-------- Supplied entries
Definition past_loop (s : ExecState) : bool :=
  match pc s with AtWait | Returned => true | _ => false end.

Definition invariant (C : nat) (s : ExecState) : Prop :=
  (pool_len s = in_flight s + at_done s + at_recv s + held_by_main s
   /\ pool_len s <= L
   /\ wg s = in_flight s + at_done s + counted_by_main s
   /\ finished s + in_flight s + to_launch s = C
   /\ (past_loop s = true -> to_launch s = 0)
   /\ (held_by_main s = 1 -> to_launch s <> 0)
   /\ (pc s = Returned -> wg s = 0))%nat.

End Steps.

End Executor.

(** A phase of two operations over a pool of one slot, after its barrier
    has returned. *)
Definition finished_run : Executor.ExecState :=
  {| Executor.pc := Executor.Returned; Executor.exited := false;
     Executor.to_launch := 0; Executor.pool_len := 0; Executor.wg := 0;
     Executor.in_flight := 0; Executor.at_done := 0; Executor.at_recv := 0;
     Executor.finished := 2 |}.

(** ** Further notions used to state what the phases do *)

(** The calls of a read phase: iterators, touches and gets. *)
Definition read_event (e : Event) : bool :=
  match e with
  | EvGet _ _ | EvNewIterator | EvTouch _ _ => true
  | _ => false
  end.

(** The registry names of the keys a mode gives to a list of seeds. *)
Definition phase_keys (cfg : Config) (sequential : bool) (idx : list Z)
  : gset string :=
  list_to_set
    (omap (fun i => match makeKey cfg i sequential with
                    | Done k => Some (String.string_of_list_byte k)
                    | Panics _ => None
                    end) idx).

(** Only calls that read were made between two states, and nothing but
    the log of calls differs. *)
Definition reads_only {DB} (st st' : State DB) : Prop :=
  exists tr, st' = add_trace tr st /\ Forall (fun e => read_event e = true) tr.

(** The clock was not read between two states. *)
Definition same_clock {DB} (st st' : State DB) : Prop :=
  ticks st' = ticks st /\ clock st' = clock st.

(** The registry names of the keys the write phases of a script can
    give, each to the values its tasks can read in [i]. *)
Definition script_keys (cfg : Config) (ps : list Phase) : gset string :=
  ⋃ (map (fun p => match ph_op p with
                   | OpWrite _ start n sq =>
                       phase_keys cfg sq (write_seeds start n)
                   | _ => ∅
                   end) ps).

(** The in-memory store with an iterator that yields its entries and then
    reports an error. *)
Definition brokenIteratorBackend : Backend memDB nat := {|
  db_Put d k v _ := (mem_put k v d, None);
  db_Get d k _ := mem_get k d;
  db_NewIterator d := (d, Some "leveldb: corruption");
  db_CompactRange d := (d, None);
  db_Stats d := length d
|}.

(** A bound on the steps a phase has left: each step of the launching
    loop or of a task lowers it. *)
Definition exec_measure (s : Executor.ExecState) : nat :=
  10 * Executor.to_launch s + 3 * Executor.in_flight s
  + 2 * Executor.at_done s + Executor.at_recv s
  + match Executor.pc s with
    | Executor.AtSend => 4
    | Executor.AtAdd => 3
    | Executor.AtGo => 2
    | Executor.AtWait => 1
    | Executor.Returned => 0
    end
  + (if Executor.exited s then 0 else 1).

(** * docutil: the Markdown pages of a command tree

    The first Go file of [src/docutil/doc.go].  A [cobra.Command] is kept
    as what its methods and fields report; the chain of its parents,
    nearest first, is passed along with it.  The help command that
    [InitDefaultHelpCmd] adds is one more subcommand that is not
    available, which every loop skips.  A function that writes to the
    buffer is the text it appends. *)
From stdpp Require Import sorting.
Local Open Scope Z_scope.

Module docutil.

(** The line feed of the Go string literals. *)
Definition nl : string := String (Ascii.ascii_of_nat 10) "".

(** A [pflag.FlagSet]: whether it has a flag to show, and the text
    [PrintDefaults] writes. *)
Record FlagSet := {
  HasAvailableFlags : bool;
  FlagUsages : string
}.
----------------
To do ->
Extract each entry in full and write it down exactly.

Answer box ->
Definition past_loop (s : ExecState) : bool :=
  match pc s with AtWait | Returned => true | _ => false end.

Definition invariant (C : nat) (s : ExecState) : Prop :=
  (pool_len s = in_flight s + at_done s + at_recv s + held_by_main s
   /\ pool_len s <= L
   /\ wg s = in_flight s + at_done s + counted_by_main s
   /\ finished s + in_flight s + to_launch s = C
   /\ (past_loop s = true -> to_launch s = 0)
   /\ (held_by_main s = 1 -> to_launch s <> 0)
   /\ (pc s = Returned -> wg s = 0))%nat.

End Steps.

End Executor.

(** A phase of two operations over a pool of one slot, after its barrier
    has returned. *)
Definition finished_run : Executor.ExecState :=
  {| Executor.pc := Executor.Returned; Executor.exited := false;
     Executor.to_launch := 0; Executor.pool_len := 0; Executor.wg := 0;
     Executor.in_flight := 0; Executor.at_done := 0; Executor.at_recv := 0;
     Executor.finished := 2 |}.

(** ** Further notions used to state what the phases do *)

(** The calls of a read phase: iterators, touches and gets. *)
Definition read_event (e : Event) : bool :=
  match e with
  | EvGet _ _ | EvNewIterator | EvTouch _ _ => true
  | _ => false
  end.

(** The registry names of the keys a mode gives to a list of seeds. *)
Definition phase_keys (cfg : Config) (sequential : bool) (idx : list Z)
  : gset string :=
  list_to_set
    (omap (fun i => match makeKey cfg i sequential with
                    | Done k => Some (String.string_of_list_byte k)
                    | Panics _ => None
                    end) idx).

(** Only calls that read were made between two states, and nothing but
    the log of calls differs. *)
Definition reads_only {DB} (st st' : State DB) : Prop :=
  exists tr, st' = add_trace tr st /\ Forall (fun e => read_event e = true) tr.

(** The clock was not read between two states. *)
Definition same_clock {DB} (st st' : State DB) : Prop :=
  ticks st' = ticks st /\ clock st' = clock st.

(** The registry names of the keys the write phases of a script can
    give, each to the values its tasks can read in [i]. *)
Definition script_keys (cfg : Config) (ps : list Phase) : gset string :=
  ⋃ (map (fun p => match ph_op p with
                   | OpWrite _ start n sq =>
                       phase_keys cfg sq (write_seeds start n)
                   | _ => ∅
                   end) ps).

(** The in-memory store with an iterator that yields its entries and then
    reports an error. *)
Definition brokenIteratorBackend : Backend memDB nat := {|
  db_Put d k v _ := (mem_put k v d, None);
  db_Get d k _ := mem_get k d;
  db_NewIterator d := (d, Some "leveldb: corruption");
  db_CompactRange d := (d, None);
  db_Stats d := length d
|}.

(** A bound on the steps a phase has left: each step of the launching
    loop or of a task lowers it. *)
Definition exec_measure (s : Executor.ExecState) : nat :=
  10 * Executor.to_launch s + 3 * Executor.in_flight s
  + 2 * Executor.at_done s + Executor.at_recv s
  + match Executor.pc s with
    | Executor.AtSend => 4
    | Executor.AtAdd => 3
    | Executor.AtGo => 2
    | Executor.AtWait => 1
    | Executor.Returned => 0
    end
  + (if Executor.exited s then 0 else 1).

(** * docutil: the Markdown pages of a command tree

    The first Go file of [src/docutil/doc.go].  A [cobra.Command] is kept
    as what its methods and fields report; the chain of its parents,
    nearest first, is passed along with it.  The help command that
    [InitDefaultHelpCmd] adds is one more subcommand that is not
    available, which every loop skips.  A function that writes to the
    buffer is the text it appends. *)
From stdpp Require Import sorting.
Local Open Scope Z_scope.

Module docutil.

(** The line feed of the Go string literals. *)
Definition nl : string := String (Ascii.ascii_of_nat 10) "".

(** A [pflag.FlagSet]: whether it has a flag to show, and the text
    [PrintDefaults] writes. *)
Record FlagSet := {
  HasAvailableFlags : bool;
  FlagUsages : string
}.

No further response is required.